**BRIEF**
I need each line of the entries below that includes the string "lift".

**RECORDS TO PROCESS**
*****

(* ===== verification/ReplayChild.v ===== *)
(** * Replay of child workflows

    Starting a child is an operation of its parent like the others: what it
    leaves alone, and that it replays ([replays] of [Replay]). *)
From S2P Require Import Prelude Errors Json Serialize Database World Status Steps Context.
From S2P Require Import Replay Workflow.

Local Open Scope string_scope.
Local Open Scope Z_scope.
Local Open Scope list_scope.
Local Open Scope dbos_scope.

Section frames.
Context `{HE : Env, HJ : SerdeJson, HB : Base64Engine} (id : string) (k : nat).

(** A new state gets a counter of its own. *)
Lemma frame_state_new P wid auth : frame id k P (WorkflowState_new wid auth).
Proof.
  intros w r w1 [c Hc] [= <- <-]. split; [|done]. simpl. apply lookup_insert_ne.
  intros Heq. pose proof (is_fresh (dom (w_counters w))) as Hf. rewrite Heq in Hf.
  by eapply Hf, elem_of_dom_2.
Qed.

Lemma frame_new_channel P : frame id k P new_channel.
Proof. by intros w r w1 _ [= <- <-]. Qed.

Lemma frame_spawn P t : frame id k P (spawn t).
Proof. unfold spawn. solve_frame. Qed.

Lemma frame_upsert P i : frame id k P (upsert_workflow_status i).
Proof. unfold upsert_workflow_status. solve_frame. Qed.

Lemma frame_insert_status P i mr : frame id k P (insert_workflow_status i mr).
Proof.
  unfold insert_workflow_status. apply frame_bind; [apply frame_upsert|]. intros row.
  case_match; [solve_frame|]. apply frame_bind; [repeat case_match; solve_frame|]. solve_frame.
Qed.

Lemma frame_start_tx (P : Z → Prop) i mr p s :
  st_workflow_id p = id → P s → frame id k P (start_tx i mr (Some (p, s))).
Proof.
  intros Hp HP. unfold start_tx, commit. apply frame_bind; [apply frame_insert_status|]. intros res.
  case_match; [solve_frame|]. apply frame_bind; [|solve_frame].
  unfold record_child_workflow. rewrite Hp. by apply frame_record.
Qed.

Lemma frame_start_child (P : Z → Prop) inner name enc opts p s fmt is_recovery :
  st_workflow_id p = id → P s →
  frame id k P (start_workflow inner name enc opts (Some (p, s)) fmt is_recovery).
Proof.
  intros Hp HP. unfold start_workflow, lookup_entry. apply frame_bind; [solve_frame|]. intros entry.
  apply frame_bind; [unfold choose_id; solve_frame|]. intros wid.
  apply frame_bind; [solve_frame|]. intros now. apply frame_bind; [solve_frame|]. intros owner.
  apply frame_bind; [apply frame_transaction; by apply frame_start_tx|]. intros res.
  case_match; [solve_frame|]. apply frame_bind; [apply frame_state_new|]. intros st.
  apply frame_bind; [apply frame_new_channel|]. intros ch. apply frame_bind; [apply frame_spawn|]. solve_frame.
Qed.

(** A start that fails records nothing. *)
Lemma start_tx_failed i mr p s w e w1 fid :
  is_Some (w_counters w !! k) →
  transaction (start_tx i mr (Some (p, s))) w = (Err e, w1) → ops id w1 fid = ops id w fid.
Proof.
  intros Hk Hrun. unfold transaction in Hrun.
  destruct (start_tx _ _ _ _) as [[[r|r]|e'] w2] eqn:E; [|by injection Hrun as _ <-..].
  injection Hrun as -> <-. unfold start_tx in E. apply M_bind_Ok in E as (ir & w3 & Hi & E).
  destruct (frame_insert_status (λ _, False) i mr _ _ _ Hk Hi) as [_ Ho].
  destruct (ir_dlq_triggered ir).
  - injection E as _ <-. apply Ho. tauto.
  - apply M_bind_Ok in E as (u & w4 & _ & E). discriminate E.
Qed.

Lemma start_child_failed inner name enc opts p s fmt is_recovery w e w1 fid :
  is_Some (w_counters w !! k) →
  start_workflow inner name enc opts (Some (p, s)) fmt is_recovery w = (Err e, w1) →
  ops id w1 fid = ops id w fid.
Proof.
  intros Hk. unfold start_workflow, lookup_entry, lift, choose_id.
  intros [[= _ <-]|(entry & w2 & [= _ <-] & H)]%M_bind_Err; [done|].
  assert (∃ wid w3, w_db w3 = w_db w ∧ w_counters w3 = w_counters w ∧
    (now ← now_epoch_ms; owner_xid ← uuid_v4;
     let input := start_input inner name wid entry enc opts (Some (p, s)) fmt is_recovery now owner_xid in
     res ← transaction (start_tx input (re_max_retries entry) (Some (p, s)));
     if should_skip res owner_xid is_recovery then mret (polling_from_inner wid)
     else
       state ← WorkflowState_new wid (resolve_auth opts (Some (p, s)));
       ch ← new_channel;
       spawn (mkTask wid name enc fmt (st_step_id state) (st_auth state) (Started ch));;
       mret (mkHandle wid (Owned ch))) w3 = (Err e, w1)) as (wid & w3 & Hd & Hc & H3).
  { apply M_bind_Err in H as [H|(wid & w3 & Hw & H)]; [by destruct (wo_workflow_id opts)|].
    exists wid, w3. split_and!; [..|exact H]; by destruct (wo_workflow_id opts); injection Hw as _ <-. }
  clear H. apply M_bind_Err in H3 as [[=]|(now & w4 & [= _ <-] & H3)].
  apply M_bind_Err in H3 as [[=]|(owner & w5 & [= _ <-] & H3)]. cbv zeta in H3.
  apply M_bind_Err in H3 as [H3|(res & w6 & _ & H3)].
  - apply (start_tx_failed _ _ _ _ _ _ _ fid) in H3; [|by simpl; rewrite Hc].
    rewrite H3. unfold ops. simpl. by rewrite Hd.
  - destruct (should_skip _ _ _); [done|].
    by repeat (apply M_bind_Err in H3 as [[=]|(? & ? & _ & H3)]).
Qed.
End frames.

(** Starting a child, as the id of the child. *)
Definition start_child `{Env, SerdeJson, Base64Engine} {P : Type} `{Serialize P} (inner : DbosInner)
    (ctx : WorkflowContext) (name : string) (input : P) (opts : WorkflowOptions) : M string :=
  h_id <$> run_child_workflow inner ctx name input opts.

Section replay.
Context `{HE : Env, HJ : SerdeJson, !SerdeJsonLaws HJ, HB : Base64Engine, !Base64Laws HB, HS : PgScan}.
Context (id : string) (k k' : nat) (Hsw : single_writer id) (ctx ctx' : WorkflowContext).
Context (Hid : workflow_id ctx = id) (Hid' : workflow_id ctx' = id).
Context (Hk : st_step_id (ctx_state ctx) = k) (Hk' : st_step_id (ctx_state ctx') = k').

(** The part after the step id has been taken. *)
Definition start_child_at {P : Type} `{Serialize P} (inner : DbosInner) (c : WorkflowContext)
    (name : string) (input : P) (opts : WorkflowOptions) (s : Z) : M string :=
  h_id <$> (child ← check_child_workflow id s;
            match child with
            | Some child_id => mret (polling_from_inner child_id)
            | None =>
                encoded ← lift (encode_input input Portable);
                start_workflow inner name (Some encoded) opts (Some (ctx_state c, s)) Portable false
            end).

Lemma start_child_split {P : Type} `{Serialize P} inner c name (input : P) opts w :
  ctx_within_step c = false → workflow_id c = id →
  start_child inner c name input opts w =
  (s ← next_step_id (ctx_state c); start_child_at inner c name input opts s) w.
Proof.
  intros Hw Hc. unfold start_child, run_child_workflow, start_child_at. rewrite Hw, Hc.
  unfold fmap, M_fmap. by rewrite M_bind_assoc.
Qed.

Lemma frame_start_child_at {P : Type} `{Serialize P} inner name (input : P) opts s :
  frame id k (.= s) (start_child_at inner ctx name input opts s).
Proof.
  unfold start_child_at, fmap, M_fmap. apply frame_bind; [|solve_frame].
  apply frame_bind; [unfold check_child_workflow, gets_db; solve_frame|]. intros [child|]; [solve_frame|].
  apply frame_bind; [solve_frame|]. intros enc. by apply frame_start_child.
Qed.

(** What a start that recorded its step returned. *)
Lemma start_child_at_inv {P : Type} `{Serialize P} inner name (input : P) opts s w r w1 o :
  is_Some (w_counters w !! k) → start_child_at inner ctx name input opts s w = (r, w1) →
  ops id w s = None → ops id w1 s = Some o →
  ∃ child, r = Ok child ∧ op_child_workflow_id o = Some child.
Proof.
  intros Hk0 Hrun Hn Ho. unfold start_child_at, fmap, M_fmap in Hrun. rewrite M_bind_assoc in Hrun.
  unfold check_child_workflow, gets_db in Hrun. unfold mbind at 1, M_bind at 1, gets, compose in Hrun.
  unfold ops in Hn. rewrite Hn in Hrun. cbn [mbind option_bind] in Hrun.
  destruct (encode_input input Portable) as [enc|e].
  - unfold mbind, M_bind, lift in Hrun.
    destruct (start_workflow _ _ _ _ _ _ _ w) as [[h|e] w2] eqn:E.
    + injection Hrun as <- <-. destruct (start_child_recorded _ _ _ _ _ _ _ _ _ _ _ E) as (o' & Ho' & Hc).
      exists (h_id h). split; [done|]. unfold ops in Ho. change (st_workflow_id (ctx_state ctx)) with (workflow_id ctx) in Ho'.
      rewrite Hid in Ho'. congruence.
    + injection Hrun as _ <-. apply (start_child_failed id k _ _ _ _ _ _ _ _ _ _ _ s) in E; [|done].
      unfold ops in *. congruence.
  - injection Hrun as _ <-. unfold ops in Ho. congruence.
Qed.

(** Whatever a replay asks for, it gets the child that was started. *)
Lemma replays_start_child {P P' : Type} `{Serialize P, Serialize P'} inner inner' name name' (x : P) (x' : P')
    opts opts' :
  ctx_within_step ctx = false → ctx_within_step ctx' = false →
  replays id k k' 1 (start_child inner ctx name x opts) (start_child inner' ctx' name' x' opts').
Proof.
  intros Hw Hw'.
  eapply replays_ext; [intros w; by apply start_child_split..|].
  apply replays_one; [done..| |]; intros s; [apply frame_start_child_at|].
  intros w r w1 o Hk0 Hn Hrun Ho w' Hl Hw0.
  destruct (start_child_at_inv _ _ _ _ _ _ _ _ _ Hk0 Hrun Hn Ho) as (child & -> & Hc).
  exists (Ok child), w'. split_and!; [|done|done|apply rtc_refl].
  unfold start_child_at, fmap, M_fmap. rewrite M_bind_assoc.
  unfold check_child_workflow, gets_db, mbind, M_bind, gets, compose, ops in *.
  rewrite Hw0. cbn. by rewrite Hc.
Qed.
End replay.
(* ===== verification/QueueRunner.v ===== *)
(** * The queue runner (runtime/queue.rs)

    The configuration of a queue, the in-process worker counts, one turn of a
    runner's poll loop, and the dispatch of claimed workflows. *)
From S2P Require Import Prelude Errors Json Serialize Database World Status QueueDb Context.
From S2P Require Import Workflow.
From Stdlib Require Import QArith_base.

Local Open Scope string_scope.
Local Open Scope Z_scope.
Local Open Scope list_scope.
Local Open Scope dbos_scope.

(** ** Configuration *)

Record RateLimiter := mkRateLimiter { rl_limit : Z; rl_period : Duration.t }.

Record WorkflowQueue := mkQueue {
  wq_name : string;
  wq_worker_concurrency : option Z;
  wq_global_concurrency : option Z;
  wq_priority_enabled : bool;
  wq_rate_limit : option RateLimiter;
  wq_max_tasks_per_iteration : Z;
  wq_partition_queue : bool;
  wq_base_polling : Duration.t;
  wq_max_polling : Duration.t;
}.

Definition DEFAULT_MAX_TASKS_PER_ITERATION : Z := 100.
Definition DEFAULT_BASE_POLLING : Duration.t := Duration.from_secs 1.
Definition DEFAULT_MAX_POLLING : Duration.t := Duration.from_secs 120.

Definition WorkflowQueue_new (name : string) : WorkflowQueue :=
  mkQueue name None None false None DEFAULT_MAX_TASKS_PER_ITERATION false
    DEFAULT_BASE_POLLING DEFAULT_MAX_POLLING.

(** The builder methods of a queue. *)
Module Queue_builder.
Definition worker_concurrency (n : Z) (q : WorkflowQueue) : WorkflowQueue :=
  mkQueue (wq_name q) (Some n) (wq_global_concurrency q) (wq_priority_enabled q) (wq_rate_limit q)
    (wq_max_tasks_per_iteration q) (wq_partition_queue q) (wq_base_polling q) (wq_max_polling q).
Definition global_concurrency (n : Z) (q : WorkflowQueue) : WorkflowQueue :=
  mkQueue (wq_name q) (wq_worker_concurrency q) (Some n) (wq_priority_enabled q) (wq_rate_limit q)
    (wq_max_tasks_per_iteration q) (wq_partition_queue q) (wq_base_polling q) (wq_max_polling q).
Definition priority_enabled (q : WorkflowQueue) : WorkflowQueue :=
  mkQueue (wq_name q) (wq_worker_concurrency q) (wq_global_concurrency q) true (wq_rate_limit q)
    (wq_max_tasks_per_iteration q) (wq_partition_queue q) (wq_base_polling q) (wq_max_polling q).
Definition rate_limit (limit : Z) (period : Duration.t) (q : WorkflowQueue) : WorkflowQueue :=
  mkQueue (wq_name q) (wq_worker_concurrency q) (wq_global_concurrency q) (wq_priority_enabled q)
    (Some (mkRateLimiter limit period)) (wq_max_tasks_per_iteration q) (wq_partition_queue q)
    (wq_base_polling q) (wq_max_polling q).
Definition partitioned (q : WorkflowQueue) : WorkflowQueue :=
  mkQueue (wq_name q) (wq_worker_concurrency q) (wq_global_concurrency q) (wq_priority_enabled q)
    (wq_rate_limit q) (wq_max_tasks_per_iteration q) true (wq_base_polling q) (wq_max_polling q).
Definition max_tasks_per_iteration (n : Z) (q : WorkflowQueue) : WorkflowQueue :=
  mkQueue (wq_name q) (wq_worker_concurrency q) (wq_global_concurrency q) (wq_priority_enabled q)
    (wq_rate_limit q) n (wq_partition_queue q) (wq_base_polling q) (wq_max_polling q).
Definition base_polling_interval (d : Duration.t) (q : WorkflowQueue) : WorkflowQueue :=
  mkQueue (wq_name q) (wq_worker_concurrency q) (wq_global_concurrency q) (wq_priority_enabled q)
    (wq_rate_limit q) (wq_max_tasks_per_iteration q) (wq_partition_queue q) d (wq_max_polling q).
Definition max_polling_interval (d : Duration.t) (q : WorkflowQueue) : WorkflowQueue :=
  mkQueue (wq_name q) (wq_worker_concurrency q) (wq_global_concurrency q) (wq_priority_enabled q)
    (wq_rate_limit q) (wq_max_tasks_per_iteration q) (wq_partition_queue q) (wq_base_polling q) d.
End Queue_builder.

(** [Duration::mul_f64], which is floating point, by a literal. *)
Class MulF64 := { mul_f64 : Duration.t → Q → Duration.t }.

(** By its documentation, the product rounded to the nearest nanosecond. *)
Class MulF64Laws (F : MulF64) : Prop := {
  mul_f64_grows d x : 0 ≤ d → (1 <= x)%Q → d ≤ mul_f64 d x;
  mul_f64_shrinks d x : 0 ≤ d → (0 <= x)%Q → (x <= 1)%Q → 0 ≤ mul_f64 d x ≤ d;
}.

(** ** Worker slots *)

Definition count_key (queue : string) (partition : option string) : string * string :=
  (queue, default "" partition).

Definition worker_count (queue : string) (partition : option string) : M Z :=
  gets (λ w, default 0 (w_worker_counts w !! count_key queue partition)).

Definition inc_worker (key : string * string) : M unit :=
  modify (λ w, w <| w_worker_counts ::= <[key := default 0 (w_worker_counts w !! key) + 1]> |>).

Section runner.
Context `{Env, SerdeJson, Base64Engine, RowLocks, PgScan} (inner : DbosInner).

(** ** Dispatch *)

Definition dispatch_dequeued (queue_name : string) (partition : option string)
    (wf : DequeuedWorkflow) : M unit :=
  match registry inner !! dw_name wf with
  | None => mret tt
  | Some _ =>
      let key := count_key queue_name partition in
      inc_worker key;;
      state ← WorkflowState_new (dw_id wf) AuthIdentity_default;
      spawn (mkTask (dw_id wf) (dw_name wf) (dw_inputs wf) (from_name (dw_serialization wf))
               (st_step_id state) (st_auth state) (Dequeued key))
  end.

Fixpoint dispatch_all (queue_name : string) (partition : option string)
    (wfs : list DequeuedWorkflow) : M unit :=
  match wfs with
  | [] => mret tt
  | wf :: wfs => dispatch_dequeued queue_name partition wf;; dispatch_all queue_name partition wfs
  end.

*****

**OUTPUT OF THE TASK**
  intros Hk. unfold start_workflow, lookup_entry, lift, choose_id.
                encoded ← lift (encode_input input Portable);
  - unfold mbind, M_bind, lift in Hrun.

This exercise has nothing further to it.